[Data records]
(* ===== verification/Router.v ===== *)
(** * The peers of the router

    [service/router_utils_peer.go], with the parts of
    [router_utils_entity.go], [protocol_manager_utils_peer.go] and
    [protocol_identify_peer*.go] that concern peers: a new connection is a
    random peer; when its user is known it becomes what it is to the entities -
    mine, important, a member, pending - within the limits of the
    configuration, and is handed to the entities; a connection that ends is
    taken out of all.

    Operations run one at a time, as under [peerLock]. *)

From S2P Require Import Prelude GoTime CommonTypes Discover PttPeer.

---

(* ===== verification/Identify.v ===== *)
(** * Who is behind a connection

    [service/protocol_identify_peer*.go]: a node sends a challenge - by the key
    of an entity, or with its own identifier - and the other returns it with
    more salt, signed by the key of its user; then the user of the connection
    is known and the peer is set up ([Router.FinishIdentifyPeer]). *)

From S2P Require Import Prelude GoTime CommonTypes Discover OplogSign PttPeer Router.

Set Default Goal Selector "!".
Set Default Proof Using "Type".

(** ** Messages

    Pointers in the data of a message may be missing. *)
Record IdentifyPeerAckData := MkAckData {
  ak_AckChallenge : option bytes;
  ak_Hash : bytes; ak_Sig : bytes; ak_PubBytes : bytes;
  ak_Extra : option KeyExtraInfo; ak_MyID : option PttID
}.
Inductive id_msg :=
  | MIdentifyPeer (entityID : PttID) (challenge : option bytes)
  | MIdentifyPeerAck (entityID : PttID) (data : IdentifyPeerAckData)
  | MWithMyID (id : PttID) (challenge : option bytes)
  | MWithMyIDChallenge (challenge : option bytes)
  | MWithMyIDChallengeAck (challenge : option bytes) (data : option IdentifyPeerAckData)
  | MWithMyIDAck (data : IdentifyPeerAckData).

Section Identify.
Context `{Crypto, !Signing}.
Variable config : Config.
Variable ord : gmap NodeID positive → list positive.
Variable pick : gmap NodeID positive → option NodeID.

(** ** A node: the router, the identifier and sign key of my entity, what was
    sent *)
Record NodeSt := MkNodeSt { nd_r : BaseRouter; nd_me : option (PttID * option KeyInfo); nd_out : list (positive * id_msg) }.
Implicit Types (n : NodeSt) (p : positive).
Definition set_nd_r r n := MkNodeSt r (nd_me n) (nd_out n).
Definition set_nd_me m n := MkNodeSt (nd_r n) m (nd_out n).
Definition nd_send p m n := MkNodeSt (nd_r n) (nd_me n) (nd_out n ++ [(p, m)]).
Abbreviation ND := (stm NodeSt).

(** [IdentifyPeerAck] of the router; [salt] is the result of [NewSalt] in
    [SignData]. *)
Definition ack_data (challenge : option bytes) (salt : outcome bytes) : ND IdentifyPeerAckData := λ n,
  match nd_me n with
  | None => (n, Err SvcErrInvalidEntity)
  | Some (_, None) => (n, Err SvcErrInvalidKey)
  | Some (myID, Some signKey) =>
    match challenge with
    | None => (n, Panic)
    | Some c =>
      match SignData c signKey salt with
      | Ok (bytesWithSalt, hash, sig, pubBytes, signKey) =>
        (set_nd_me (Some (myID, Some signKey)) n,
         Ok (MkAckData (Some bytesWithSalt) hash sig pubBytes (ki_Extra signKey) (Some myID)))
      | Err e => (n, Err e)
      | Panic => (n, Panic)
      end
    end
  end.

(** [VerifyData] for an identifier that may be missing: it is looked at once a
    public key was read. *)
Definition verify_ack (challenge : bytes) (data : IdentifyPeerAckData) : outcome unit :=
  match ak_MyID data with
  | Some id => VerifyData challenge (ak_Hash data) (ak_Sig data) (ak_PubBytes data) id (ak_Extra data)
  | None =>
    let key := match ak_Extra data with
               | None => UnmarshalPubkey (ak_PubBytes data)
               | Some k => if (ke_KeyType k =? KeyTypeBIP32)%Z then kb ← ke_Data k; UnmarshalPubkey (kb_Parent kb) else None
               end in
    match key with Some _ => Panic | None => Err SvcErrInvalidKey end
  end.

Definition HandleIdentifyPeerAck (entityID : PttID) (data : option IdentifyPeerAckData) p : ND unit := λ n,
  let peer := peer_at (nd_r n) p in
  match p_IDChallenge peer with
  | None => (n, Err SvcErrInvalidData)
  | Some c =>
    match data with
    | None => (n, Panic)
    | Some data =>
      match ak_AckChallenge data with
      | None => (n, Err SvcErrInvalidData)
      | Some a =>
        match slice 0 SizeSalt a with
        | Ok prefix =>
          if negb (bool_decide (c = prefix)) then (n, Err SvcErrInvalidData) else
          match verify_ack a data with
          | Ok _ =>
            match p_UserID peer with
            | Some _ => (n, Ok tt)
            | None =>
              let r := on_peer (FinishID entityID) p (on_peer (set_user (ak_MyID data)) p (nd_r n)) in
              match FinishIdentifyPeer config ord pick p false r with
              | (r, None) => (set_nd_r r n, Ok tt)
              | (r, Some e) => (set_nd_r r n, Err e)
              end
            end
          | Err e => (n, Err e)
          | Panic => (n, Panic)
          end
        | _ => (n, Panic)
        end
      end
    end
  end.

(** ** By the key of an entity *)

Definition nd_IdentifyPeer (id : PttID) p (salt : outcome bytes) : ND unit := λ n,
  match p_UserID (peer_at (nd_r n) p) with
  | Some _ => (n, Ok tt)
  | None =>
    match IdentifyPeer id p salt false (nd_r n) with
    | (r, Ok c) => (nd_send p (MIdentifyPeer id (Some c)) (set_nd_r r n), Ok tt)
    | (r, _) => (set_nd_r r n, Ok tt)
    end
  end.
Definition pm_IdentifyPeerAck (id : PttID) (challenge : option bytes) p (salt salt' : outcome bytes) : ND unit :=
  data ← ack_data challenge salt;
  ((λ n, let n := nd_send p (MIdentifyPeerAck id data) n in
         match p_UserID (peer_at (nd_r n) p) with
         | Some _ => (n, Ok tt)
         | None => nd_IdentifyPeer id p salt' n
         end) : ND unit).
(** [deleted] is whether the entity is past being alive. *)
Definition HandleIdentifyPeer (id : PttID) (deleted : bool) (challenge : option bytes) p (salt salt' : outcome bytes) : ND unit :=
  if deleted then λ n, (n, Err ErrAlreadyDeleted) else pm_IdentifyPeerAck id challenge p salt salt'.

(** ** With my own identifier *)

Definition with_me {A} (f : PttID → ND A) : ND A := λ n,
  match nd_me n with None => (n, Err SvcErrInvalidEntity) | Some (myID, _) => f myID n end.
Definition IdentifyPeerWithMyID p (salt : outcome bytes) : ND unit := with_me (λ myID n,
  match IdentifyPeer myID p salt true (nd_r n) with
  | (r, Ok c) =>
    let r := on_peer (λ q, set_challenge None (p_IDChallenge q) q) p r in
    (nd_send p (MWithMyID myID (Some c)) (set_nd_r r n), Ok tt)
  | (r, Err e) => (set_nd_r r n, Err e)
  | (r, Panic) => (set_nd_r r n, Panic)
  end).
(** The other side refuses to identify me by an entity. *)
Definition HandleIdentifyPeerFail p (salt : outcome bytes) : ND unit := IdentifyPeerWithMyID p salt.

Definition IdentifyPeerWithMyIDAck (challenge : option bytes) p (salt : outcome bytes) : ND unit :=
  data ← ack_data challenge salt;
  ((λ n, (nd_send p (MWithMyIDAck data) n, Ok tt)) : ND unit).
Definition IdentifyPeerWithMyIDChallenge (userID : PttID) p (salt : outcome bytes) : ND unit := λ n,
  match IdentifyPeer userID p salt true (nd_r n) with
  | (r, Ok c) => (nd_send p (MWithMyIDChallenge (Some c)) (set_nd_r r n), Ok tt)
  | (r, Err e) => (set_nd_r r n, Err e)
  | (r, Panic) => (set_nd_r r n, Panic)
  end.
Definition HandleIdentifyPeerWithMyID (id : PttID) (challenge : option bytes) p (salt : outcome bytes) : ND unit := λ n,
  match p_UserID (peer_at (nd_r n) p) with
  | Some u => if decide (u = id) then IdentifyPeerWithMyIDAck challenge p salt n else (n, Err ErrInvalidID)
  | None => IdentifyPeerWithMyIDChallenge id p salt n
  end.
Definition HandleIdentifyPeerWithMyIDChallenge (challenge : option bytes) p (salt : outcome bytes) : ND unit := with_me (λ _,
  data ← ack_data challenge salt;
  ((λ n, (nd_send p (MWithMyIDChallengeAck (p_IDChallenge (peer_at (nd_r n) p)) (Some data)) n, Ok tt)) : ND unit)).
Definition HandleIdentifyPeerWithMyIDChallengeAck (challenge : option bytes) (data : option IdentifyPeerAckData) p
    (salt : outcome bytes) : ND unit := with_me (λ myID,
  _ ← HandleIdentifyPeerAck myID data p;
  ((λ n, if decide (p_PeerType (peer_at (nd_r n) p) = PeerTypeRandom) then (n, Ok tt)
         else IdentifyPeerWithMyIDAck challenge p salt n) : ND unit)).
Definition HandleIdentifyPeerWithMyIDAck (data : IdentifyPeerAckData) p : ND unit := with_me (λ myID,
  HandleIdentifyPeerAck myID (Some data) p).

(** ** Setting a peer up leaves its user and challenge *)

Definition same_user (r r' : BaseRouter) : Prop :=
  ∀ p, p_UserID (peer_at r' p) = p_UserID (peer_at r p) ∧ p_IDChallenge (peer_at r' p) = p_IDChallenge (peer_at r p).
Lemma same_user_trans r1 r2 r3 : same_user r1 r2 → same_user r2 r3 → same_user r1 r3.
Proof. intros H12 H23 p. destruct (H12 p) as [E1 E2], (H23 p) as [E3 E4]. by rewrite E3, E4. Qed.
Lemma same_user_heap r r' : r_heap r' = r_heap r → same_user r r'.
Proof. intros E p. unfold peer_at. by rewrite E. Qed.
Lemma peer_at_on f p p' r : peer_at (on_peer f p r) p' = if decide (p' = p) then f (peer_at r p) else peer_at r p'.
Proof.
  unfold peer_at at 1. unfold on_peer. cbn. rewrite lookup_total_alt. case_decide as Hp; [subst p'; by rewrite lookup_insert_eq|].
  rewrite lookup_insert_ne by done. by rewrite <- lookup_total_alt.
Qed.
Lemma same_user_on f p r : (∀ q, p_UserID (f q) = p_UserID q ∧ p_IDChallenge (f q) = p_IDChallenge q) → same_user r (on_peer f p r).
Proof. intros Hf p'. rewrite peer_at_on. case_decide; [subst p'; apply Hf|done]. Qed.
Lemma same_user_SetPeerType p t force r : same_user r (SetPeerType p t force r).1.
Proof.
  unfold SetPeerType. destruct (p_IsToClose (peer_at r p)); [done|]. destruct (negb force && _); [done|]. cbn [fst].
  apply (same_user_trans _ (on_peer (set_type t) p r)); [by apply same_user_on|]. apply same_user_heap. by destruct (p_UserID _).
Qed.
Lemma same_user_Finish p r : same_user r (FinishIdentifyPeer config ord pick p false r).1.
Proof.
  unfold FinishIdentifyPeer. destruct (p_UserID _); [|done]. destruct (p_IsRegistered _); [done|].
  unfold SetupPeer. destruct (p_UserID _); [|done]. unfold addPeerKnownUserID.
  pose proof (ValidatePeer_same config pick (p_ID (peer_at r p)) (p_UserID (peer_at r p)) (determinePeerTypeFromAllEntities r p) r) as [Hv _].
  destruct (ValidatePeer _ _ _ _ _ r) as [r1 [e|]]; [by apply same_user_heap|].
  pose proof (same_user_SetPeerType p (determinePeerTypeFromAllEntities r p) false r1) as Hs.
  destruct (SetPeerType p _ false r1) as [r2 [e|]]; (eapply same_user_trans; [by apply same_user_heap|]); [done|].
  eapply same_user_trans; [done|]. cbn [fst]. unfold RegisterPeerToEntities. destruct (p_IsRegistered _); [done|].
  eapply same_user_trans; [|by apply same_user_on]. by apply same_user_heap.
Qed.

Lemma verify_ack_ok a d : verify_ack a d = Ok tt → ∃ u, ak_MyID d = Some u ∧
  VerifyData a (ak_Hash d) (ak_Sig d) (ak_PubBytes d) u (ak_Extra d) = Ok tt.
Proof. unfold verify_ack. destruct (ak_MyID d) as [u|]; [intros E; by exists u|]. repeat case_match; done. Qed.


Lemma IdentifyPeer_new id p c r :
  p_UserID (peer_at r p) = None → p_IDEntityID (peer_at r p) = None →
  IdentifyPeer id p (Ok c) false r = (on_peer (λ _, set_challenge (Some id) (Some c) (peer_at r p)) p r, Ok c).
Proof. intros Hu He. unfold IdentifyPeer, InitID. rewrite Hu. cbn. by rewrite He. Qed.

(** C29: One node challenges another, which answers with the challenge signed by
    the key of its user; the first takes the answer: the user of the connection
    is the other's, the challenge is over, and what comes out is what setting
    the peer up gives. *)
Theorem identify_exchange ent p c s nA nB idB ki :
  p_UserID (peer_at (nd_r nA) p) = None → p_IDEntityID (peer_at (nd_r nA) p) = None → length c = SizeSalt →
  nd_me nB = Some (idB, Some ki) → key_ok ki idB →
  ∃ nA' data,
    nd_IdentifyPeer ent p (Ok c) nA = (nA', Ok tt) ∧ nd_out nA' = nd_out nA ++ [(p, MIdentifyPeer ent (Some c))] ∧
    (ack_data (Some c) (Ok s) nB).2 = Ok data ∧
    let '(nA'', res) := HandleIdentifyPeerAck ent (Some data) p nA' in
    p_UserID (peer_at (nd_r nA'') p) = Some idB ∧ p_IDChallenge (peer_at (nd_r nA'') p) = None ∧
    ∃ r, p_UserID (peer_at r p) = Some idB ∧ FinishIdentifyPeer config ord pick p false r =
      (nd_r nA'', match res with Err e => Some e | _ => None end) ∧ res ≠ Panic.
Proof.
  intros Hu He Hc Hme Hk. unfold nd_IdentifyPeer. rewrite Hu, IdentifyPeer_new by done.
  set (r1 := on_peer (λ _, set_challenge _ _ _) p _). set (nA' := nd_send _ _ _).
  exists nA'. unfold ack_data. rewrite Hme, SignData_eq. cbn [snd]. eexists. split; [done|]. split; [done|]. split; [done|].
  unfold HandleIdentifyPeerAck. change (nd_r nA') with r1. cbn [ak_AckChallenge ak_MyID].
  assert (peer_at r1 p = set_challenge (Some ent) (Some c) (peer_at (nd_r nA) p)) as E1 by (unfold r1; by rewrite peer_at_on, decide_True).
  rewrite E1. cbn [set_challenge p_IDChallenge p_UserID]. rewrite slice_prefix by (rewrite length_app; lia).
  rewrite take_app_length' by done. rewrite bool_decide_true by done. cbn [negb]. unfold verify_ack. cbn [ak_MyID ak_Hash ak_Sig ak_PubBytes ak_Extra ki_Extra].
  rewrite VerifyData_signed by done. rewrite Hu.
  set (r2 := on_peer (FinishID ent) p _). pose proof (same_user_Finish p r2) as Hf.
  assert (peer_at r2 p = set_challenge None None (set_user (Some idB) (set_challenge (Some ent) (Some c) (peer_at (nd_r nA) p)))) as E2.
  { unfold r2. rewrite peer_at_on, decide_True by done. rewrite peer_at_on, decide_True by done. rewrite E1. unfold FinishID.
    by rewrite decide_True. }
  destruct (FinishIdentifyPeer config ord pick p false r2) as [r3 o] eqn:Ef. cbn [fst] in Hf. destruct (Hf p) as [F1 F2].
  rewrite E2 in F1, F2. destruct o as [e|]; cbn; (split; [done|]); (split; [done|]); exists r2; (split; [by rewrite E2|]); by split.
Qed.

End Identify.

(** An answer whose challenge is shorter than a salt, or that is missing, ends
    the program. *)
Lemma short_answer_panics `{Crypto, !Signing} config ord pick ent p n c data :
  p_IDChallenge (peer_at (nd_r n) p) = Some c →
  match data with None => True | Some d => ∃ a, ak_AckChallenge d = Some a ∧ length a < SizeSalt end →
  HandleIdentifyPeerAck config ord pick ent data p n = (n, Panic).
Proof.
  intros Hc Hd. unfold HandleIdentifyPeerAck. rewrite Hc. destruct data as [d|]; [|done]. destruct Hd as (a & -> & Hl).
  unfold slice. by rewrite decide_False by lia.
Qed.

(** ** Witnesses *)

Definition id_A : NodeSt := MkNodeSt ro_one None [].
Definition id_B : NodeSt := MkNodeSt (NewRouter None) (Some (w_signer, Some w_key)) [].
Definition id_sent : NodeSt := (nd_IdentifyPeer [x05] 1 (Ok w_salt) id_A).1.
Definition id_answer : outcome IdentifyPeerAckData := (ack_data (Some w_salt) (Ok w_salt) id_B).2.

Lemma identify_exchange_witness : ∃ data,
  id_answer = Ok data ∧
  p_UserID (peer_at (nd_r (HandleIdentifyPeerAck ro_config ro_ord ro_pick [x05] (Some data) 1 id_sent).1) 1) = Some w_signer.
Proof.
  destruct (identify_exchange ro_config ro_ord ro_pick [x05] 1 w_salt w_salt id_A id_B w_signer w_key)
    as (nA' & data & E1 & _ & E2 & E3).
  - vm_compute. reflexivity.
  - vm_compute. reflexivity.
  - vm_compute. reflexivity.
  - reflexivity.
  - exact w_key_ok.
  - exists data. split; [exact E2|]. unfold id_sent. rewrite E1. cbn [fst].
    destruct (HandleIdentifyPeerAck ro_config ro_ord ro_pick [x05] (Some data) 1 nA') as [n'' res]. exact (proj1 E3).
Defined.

YOUR ASSIGNMENT:
Give back the records above exactly, limited to the lines between the one holding "(entityID : PttID) (challenge : option bytes)" and the one holding "Some signKey) =>", inclusive.

ANSWER SECTION:
  | MIdentifyPeer (entityID : PttID) (challenge : option bytes)
  | MIdentifyPeerAck (entityID : PttID) (data : IdentifyPeerAckData)
  | MWithMyID (id : PttID) (challenge : option bytes)
  | MWithMyIDChallenge (challenge : option bytes)
  | MWithMyIDChallengeAck (challenge : option bytes) (data : option IdentifyPeerAckData)
  | MWithMyIDAck (data : IdentifyPeerAckData).

Section Identify.
Context `{Crypto, !Signing}.
Variable config : Config.
Variable ord : gmap NodeID positive → list positive.
Variable pick : gmap NodeID positive → option NodeID.

(** ** A node: the router, the identifier and sign key of my entity, what was
    sent *)
Record NodeSt := MkNodeSt { nd_r : BaseRouter; nd_me : option (PttID * option KeyInfo); nd_out : list (positive * id_msg) }.
Implicit Types (n : NodeSt) (p : positive).
Definition set_nd_r r n := MkNodeSt r (nd_me n) (nd_out n).
Definition set_nd_me m n := MkNodeSt (nd_r n) m (nd_out n).
Definition nd_send p m n := MkNodeSt (nd_r n) (nd_me n) (nd_out n ++ [(p, m)]).
Abbreviation ND := (stm NodeSt).

(** [IdentifyPeerAck] of the router; [salt] is the result of [NewSalt] in
    [SignData]. *)
Definition ack_data (challenge : option bytes) (salt : outcome bytes) : ND IdentifyPeerAckData := λ n,
  match nd_me n with
  | None => (n, Err SvcErrInvalidEntity)
  | Some (_, None) => (n, Err SvcErrInvalidKey)
  | Some (myID, Some signKey) =>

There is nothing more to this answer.